■ WHAT THE TASK REQUIRES
Below are several entries. Transcribe exactly those lines that fall from the one with "fillTemplate mode d" through the one with "fold_left (λ dn e, dialog_step e dn) es dn.", end lines included.
════════════════════
Definition dialog_event (e : DialogEvent) (d : Dialog) : gen Dialog :=
  match e with
  | EvOpen value => open_dialog value
  | EvRender => _ ← pruneObjectsDraft d; mret d
  | EvSearch s => mret (setOperationSearch s d)
  | EvSelect id => mret (setSelectedOperationId id d)
  | EvUpdate id e => mret (updateOperation id (operation_edit e) d)
  | EvAdd => addOperation d
  | EvDuplicate eager id => duplicateOperation eager id d
  | EvRemove id => removeOperation id d
  | EvAddCondition id => addCondition id d
  | EvUpdateCondition id cid e => mret (updateCondition id cid (condition_edit e) d)
  | EvRemoveCondition id cid => mret (removeCondition id cid d)
  | EvExpandAll open => mret (if open then expandAllConditions d else collapseAllConditions d)
  | EvError id e => mret (updateReturnErrorDraft id (error_edit e) d)
  | EvPrune id e => updatePruneObjectsDraft id (λ draft, mret (prune_edit e draft)) d
  | EvAddRule id => addPruneRule id d
  | EvUpdateRule id rid e => updatePruneRule id rid (rule_edit e) d
  | EvRemoveRule id rid => removePruneRule id rid d
  | EvDragStart id => mret (handleDragStart id d)
  | EvDragOver id position => mret (handleDragOver id position d)
  | EvDrop data id => mret (handleDrop data id d)
  | EvDragEnd => mret (resetDragState d)
  | EvToJson => mret (switchToJsonMode d)
  | EvToVisual => switchToVisualMode d
  | EvTemplate key => mret (setTemplatePresetKey (text_or key "operations_default") d)
  | EvFill mode => fillTemplate mode d
  | EvReset => resetEditorState d
  | EvLegacy text => mret (setLegacyValue text d)
  | EvJson text => mret (handleJsonChange text d)
  | EvFormat => mret (formatJson d)
  end.

(** One event and the effect after it; an event whose handler throws leaves the
    state as it was. *)
Definition dialog_step (e : DialogEvent) (dn : Dialog * N) : Dialog * N :=
  match dialog_event e dn.1 dn.2 with
  | (Ok d', n') => (keep_selection d', n')
  | (Throw, n') => (dn.1, n')
  end.

Definition dialog_run (es : list DialogEvent) (dn : Dialog * N) : Dialog * N :=
  fold_left (λ dn e, dialog_step e dn) es dn.
End dialog.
════════════════════
■ ANSWER TO THE PROBLEM
  | EvFill mode => fillTemplate mode d
  | EvReset => resetEditorState d
  | EvLegacy text => mret (setLegacyValue text d)
  | EvJson text => mret (handleJsonChange text d)
  | EvFormat => mret (formatJson d)
  end.

(** One event and the effect after it; an event whose handler throws leaves the
    state as it was. *)
Definition dialog_step (e : DialogEvent) (dn : Dialog * N) : Dialog * N :=
  match dialog_event e dn.1 dn.2 with
  | (Ok d', n') => (keep_selection d', n')
  | (Throw, n') => (dn.1, n')
  end.

Definition dialog_run (es : list DialogEvent) (dn : Dialog * N) : Dialog * N :=
  fold_left (λ dn e, dialog_step e dn) es dn.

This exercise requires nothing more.